Machine Learning for Organic Materials: From Molecules to Mobility
This is a fully-funded 4-year PhD position based in the HetSys Centre for Doctoral Training at the University of Warwick.
Project outline
Accurately predicting how gases move through organic materials such as polymers underpins major challenges - from reducing hydrogen crossover in fuel cells to controlling gas transport that drives battery degradation.
The key challenge is to build models that capture gas/polymer interactions and ageing with quantum-level accuracy at the larger scales of real materials.
This project will train machine-learning models on high-quality quantum data, use them for molecular simulations, and connect the results to continuum models via reproducible multiscale approaches. The focus will be on gas/polymer systems relevant to AWE-NST, a UK stakeholder promoting fundamental science with practical impact.
Please note that due to the nature of AWE-NST's work, nationality restrictions apply to applications for this project
Supervisors
Primary: Prof. Gabriele Sosso (Chemistry)
Dr Lukasz Figiel (WMG)
Prof. James Kermode (Engineering)
Project Partner: AWE-NST
- Build, train and validate tailored machine-learning force fields for gas-polymer systems of interest to AWE-NST.
- Curate high-quality QM/MM datasets for training and benchmark against classical force fields and DFT.
- Predict mass transport properties (e.g. diffusivities, solubilities) and their evolution with material aging; compare to experiment and continuum models.
- Gain fundamental understanding of microscopic transport properties in disordered media.
- Quantify model uncertainty and establish robust, reproducible software workflows aligned with HetSys training priorities.
- Explore coarse-graining/enhanced sampling to access longer time- and length-scales where needed.
- A robust, transferable machine learning potential for selected polymer/gas pairs and an end-to-end workflow that AWE-NST can reuse/extend.
- Validated predictions (diffusion, sorption/solubility, aging trends) with documented uncertainty.
- Open, well-documented code and curated training/test datasets; reproducible pipelines.
- Publications and conference presentations in computational materials/ML for molecules; opportunities for joint AWE-NST/Warwick outputs.
- Guidance for integrating molecular insights into continuum/engineering models used by AWE-NST.

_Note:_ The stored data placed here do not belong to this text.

(** * MicrochipUpdate: a shallow embedding of the NGRR microchip update tool

    The development follows the source files one module at a time:
    [CSVRow.cpp], [CSVFile.cpp], [Messages.cpp], [Dog.cpp], [Chip.cpp] and
    [MicrochipUpdate.cpp].  C++ [std::string] is [string], [uint32_t] is [N]
    or [Z] and [int32_t] is [Z] with the wrap-around written out, the two
    [unordered_map]s of a [CDogs] collection are [gmap]s from keys to object
    addresses, and the objects themselves live in a heap indexed by address.
    The definitions come first, the properties proved about them follow. *)

From Stdlib Require Import ZArith NArith Ascii String List Bool Lia.
From Stdlib Require Import DecimalString DecimalN DecimalNat DecimalPos.
From stdpp Require Import base gmap list strings.


(* ===================================================================== *)
(** * Characters and strings of the C runtime *)
(* ===================================================================== *)

Module CRT.

Definition code (a : ascii) : N := N_of_ascii a.

Definition in_range (lo hi : N) (a : ascii) : bool :=
  (lo <=? code a)%N && (code a <=? hi)%N.

(** The classification functions of <ctype.h> in the "C" locale. *)
Definition isdigit (a : ascii) : bool := in_range 48 57 a.
Definition isupper (a : ascii) : bool := in_range 65 90 a.
Definition islower (a : ascii) : bool := in_range 97 122 a.
Definition isalpha (a : ascii) : bool := isupper a || islower a.
Definition isalnum (a : ascii) : bool := isalpha a || isdigit a.
Definition isxdigit (a : ascii) : bool :=
  isdigit a || in_range 65 70 a || in_range 97 102 a.
Definition isspace (a : ascii) : bool :=
  in_range 9 13 a || (code a =? 32)%N.

Definition tolower (a : ascii) : ascii :=
  if isupper a then ascii_of_N (code a + 32) else a.

Definition empty (s : string) : bool :=
  match s with EmptyString => true | String _ _ => false end.

(** [s.find(c) != npos] for a character. *)
Fixpoint contains_char (c : ascii) (s : string) : bool :=
  match s with
  | EmptyString => false
  | String a s' => Ascii.eqb a c || contains_char c s'
  end.

(** [s.find(sub) != npos] for a substring. *)
Fixpoint contains (sub s : string) : bool :=
  String.prefix sub s ||
  match s with
  | EmptyString => false
  | String _ s' => contains sub s'
  end.

Fixpoint all_chars (p : ascii -> bool) (s : string) : bool :=
  match s with
  | EmptyString => true
  | String a s' => p a && all_chars p s'
  end.

Fixpoint map_chars (f : ascii -> ascii) (s : string) : string :=
  match s with
  | EmptyString => EmptyString
  | String a s' => String (f a) (map_chars f s')
  end.

(** [std::to_string] and [operator<<] on an unsigned number. *)
Definition to_string (n : N) : string :=
  NilEmpty.string_of_uint (N.to_uint n).

Definition INT_MAX : Z := 2147483647.

Definition digit_value (a : ascii) : Z := Z.of_N (code a) - 48.

Fixpoint digits_value (acc : Z) (s : string) : Z :=
  match s with
  | EmptyString => acc
  | String a s' =>
      if isdigit a then digits_value (10 * acc + digit_value a) s' else acc
  end.

Fixpoint skip_spaces (s : string) : string :=
  match s with
  | String a s' => if isspace a then skip_spaces s' else s
  | EmptyString => s
  end.

(** [std::stoi(s)]: leading white space, an optional sign, then the longest
    run of decimal digits.  [None] stands for the exception the library
    throws ([invalid_argument] when there is no digit, [out_of_range] when
    the value does not fit an [int]). *)
Definition stoi (s : string) : option Z :=
  let s1 := skip_spaces s in
  let '(neg, s2) :=
    match s1 with
    | String "-"%char t => (true, t)
    | String "+"%char t => (false, t)
    | _ => (false, s1)
    end in
  match s2 with
  | String a _ =>
      if isdigit a then
        let v := digits_value 0 s2 in
        let v := if neg then (- v)%Z else v in
        if ((- INT_MAX - 1 <=? v) && (v <=? INT_MAX))%Z then Some v else None
      else None
  | EmptyString => None
  end.

(** Conversions between the 32-bit integer types. *)
Definition to_uint32 (x : Z) : Z := (x mod 2 ^ 32)%Z.
Definition to_int32 (x : Z) : Z :=
  let y := (x mod 2 ^ 32)%Z in if (y <? 2 ^ 31)%Z then y else (y - 2 ^ 32)%Z.

Fixpoint zeros (n : nat) : string :=
  match n with O => EmptyString | S n' => String "0"%char (zeros n') end.

(** The conversion [%0<w>d] of [printf]: at least [w] characters, padded
    with zeros between the sign and the digits. *)
Definition printf_0d (w : nat) (v : Z) : string :=
  let digits := to_string (Z.to_N (Z.abs v)) in
  let sign := if (v <? 0)%Z then "-" else "" in
  sign +:+ zeros (w - String.length sign - String.length digits) +:+ digits.

End CRT.

(* ===================================================================== *)
(** * Regular expressions of <regex>, ECMAScript grammar *)
(* ===================================================================== *)

Module Regex.

(** The part of the grammar the program uses.  A bracket expression or a
    class escape is a predicate on characters; [^] and [$] match at the two
    ends of the subject only (the subjects are fields of a line, they hold no
    line terminator). *)
Inductive regex : Type :=
| Empty : regex
| Chr : ascii -> regex                (* an ordinary character *)
| Class : (ascii -> bool) -> regex    (* \d, \s, [...] *)
| Bol : regex                         (* ^ *)
| Eol : regex                         (* $ *)
| Seq : regex -> regex -> regex
| Opt : regex -> regex                (* r? *)
| Star : regex -> regex               (* r* *)
| Group : nat -> regex -> regex.      (* (r), with its index *)

Fixpoint Repeat (n : nat) (r : regex) : regex :=   (* r{n} *)
  match n with O => Empty | S n' => Seq r (Repeat n' r) end.
Definition Plus (r : regex) : regex := Seq r (Star r).          (* r+ *)
Definition AtLeast (n : nat) (r : regex) : regex :=              (* r{n,} *)
  Seq (Repeat n r) (Star r).
Fixpoint Lit (s : string) : regex :=
  match s with
  | EmptyString => Empty
  | String a s' => Seq (Chr a) (Lit s')
  end.

(** The text of the sub-matches, most recent first. *)
Definition captures : Type := list (nat * string).

Definition consumed (s s' : string) : string :=
  String.substring 0 (String.length s - String.length s') s.

(** The backtracking matcher: [run r n0 s c k] matches [r] at the front of
    [s] (a suffix of a subject of length [n0]) and hands what is left to the
    continuation [k]; quantifiers are greedy, and an iteration of [*] that
    consumes nothing is refused, as in ECMAScript. *)
Fixpoint run (r : regex) (n0 : nat) (s : string) (c : captures)
    (k : string -> captures -> option captures) {struct r} : option captures :=
  match r with
  | Empty => k s c
  | Chr a =>
      match s with
      | String b s' => if Ascii.eqb a b then k s' c else None
      | EmptyString => None
      end
  | Class p =>
      match s with
      | String b s' => if p b then k s' c else None
      | EmptyString => None
      end
  | Bol => if Nat.eqb (String.length s) n0 then k s c else None
  | Eol => if CRT.empty s then k s c else None
  | Seq r1 r2 => run r1 n0 s c (fun s1 c1 => run r2 n0 s1 c1 k)
  | Opt r1 =>
      match run r1 n0 s c k with
      | Some res => Some res
      | None => k s c
      end
  | Star r1 =>
      (fix loop (fuel : nat) (s : string) (c : captures) {struct fuel}
         : option captures :=
         match fuel with
         | O => k s c
         | S fuel' =>
             match run r1 n0 s c (fun s1 c1 =>
                     if Nat.ltb (String.length s1) (String.length s)
                     then loop fuel' s1 c1 else None) with
             | Some res => Some res
             | None => k s c
             end
         end) (String.length s) s c
  | Group i r1 =>
      run r1 n0 s c (fun s1 c1 => k s1 ((i, consumed s s1) :: c1))
  end.

Definition at_end (s : string) (c : captures) : option captures :=
  if CRT.empty s then Some c else None.

Definition anywhere (s : string) (c : captures) : option captures := Some c.

(** [std::regex_match]: the whole subject has to match. *)
Definition regex_match (s : string) (re : regex) : option captures :=
  run re (String.length s) s [] at_end.

(** [std::regex_search]: the first position of the subject at which the
    expression matches. *)
Fixpoint search_from (re : regex) (n0 : nat) (s : string) : option captures :=
  match run re n0 s [] anywhere with
  | Some c => Some c
  | None =>
      match s with
      | EmptyString => None
      | String _ s' => search_from re n0 s'
      end
  end.

Definition regex_search (s : string) (re : regex) : option captures :=
  search_from re (String.length s) s.

(** [match.str(i)]: the text of sub-match [i], empty when it did not take
    part in the match. *)
Fixpoint str (c : captures) (i : nat) : string :=
  match c with
  | [] => EmptyString
  | (j, t) :: c' => if Nat.eqb i j then t else str c' i
  end.

Definition matched (o : option captures) : bool :=
  match o with Some _ => true | None => false end.

End Regex.

(* ===================================================================== *)
(** * CSVRow.cpp: one row of a spreadsheet *)
(* ===================================================================== *)

Definition COMMA : ascii := ","%char.
Definition QUOTE : ascii := "034"%char.

(** [m_vecColumns], the fields of the row in order. *)
Definition CCSVRow : Type := list string.

Definition push_back (s : string) (a : ascii) : string :=
  s +:+ String a EmptyString.

Definition is_blank (a : ascii) : bool :=
  Ascii.eqb a " "%char || Ascii.eqb a "009"%char.

(** [src.find_first_not_of(" \t")], [None] for [npos]. *)
Fixpoint find_first_not_blank (s : string) : option nat :=
  match s with
  | EmptyString => None
  | String a s' =>
      if is_blank a then option_map S (find_first_not_blank s') else Some O
  end.

(** [src.find_last_not_of(" \t")], [None] for [npos]. *)
Fixpoint find_last_not_blank (s : string) : option nat :=
  match s with
  | EmptyString => None
  | String a s' =>
      match find_last_not_blank s' with
      | Some i => Some (S i)
      | None => if is_blank a then None else Some O
      end
  end.

(** [src.substr(pos, count)] for [pos] within the string. *)
Definition substr (s : string) (pos count : nat) : string :=
  String.substring pos count s.

Definition CCSVRow_TrimColumn (src : string) : string :=
  match find_first_not_blank src, find_last_not_blank src with
  | Some start, Some end_ => substr src start (end_ + 1)
  | _, _ => EmptyString
  end.

Fixpoint last_char (s : string) : option ascii :=
  match s with
  | EmptyString => None
  | String a EmptyString => Some a
  | String _ s' => last_char s'
  end.

Definition CCSVRow_RemoveEquals (src : string) : string :=
  match src with
  | EmptyString => src
  | String a dst =>
      if negb (Ascii.eqb a "="%char) then src
      else if Nat.ltb (String.length dst) 2 then dst
      else
        match dst, last_char dst with
        | String q _, Some q' =>
            if negb (Ascii.eqb q QUOTE) || negb (Ascii.eqb q' QUOTE) then dst
            else substr dst 1 (String.length dst - 2)
        | _, _ => dst
        end
  end.

Definition CCSVRow_NeedsQuotes (str : string) : bool :=
  if CRT.contains_char QUOTE str then true
  else if CRT.contains_char COMMA str then true
  else false.

(** The scanning loop of [ParseField]: [it] is what lies at and after the
    iterator; the result is the field and the position the iterator is left
    at (on a comma, or at the end of the line). *)
Fixpoint ParseField_loop (it : string) (fInQuotes fQuoteLast : bool)
    (sResult : string) : string * string :=
  match it with
  | EmptyString => (sResult, it)
  | String ch it' =>
      if Ascii.eqb ch COMMA && negb fInQuotes then (sResult, it)
      else if Ascii.eqb ch QUOTE then
        if negb fInQuotes then
          ParseField_loop it' true false
            (if fQuoteLast then push_back sResult QUOTE else sResult)
        else ParseField_loop it' false true sResult
      else ParseField_loop it' fInQuotes false (push_back sResult ch)
  end.

Definition CCSVRow_ParseField (it : string) : string * string :=
  ParseField_loop it false false EmptyString.
(** * The issue board of the Citizen-Politician platform (src/App.jsx)

    A shallow embedding of the state model of [App] and of the event
    handlers of its child components [IssueForm], [IssueDetail] and
    [Broadcast], followed by the properties of the issue collection that
    the specification states about them.

    React state is passed explicitly: a callback of the source that calls
    [setIssues], [setSelected] or [setModalMessage] is a function from
    [State.t] to [State.t]; the effect that depends on [issues] is the
    function [issuesEffect], run after every callback that replaced the
    array.  [Date.now()] and [new Date().toLocaleString()] are read from a
    [Clock.t] handed to the callback. *)

From Stdlib Require Import NArith DecimalN DecimalFacts.
From stdpp Require Import gmap list strings sorting.

(** ** JavaScript strings

    A JavaScript string is a sequence of UTF-16 code units. *)

Abbreviation js_string := (list N).

(** The string literal [s] of the source (code units below 256). *)
Definition js (s : string) : js_string :=
  (λ a, Ascii.N_of_ascii a) <$> String.list_ascii_of_string s.

(** ToBoolean on a string: only the empty string is falsy. *)
Definition truthy (s : js_string) : bool :=
  match s with [] => false | _ :: _ => true end.

(** [a || b] on strings. *)
Definition or_else (a b : js_string) : js_string :=
  if truthy a then a else b.

(** WhiteSpace and LineTerminator code units, the ones
    [String.prototype.trim] strips. *)
Definition isWhiteSpace (c : N) : bool :=
  (c =? 9)%N || (c =? 10)%N || (c =? 11)%N || (c =? 12)%N || (c =? 13)%N
  || (c =? 32)%N || (c =? 160)%N || (c =? 5760)%N
  || ((8192 <=? c)%N && (c <=? 8202)%N)
  || (c =? 8232)%N || (c =? 8233)%N || (c =? 8239)%N || (c =? 8287)%N
  || (c =? 12288)%N || (c =? 65279)%N.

- Data science, Python/C++ programming, statistical analysis, and problem-solving in complex systems. These skills position you for careers in AI research, computational materials science, national laboratories (e.g. AWE-NST), tech industry or academic research.
- Machine-learning interatomic potentials (graph neural networks, data curation, active learning) and uncertainty quantification.
- Electronic-structure (DFT/QM) for dataset generation; molecular dynamics (atomistic and, where appropriate, coarse-grained).
- Molecular dynamics simulations, including enhanced sampling techniques with emphasis on applications on glasses.
- Robust software engineering: version control, testing, automation, reproducibility, documentation.
- Multiscale modelling and comparison with experimental/continuum descriptions; statistical analysis of transport properties.
- HPC workflows and collaboration/communication skills through close work with an industrial partner (AWE-NST).
These skills position you for careers in AI research, computational materials science, national laboratories, tech industry or academic research. The HetSys training provides a foundation for these skills through dedicated courses and cohort activities.
We require at least a II(i) honours degree at BSc or an integrated masters degree (e.g. MPhys, MChem, MSci, MEng etc.) in a physical sciences, mathematics or engineering discipline. We do not accept applications from existing PhD holders.
If you are an overseas candidate please check here that you hold the equivalent grades before applying.
For postgraduate study in HetSys, the term “overseas” or “international” student refers to anyone who does not qualify for UK home fee status. This includes applicants from the European Union (EU), European Economic Area (EEA), and Switzerland, unless they hold settled or pre-settled status under the UK’s EU Settlement Scheme.
If you are a European applicant without UK residency or immigration status that qualifies you for home fees, you will be classified as an overseas student.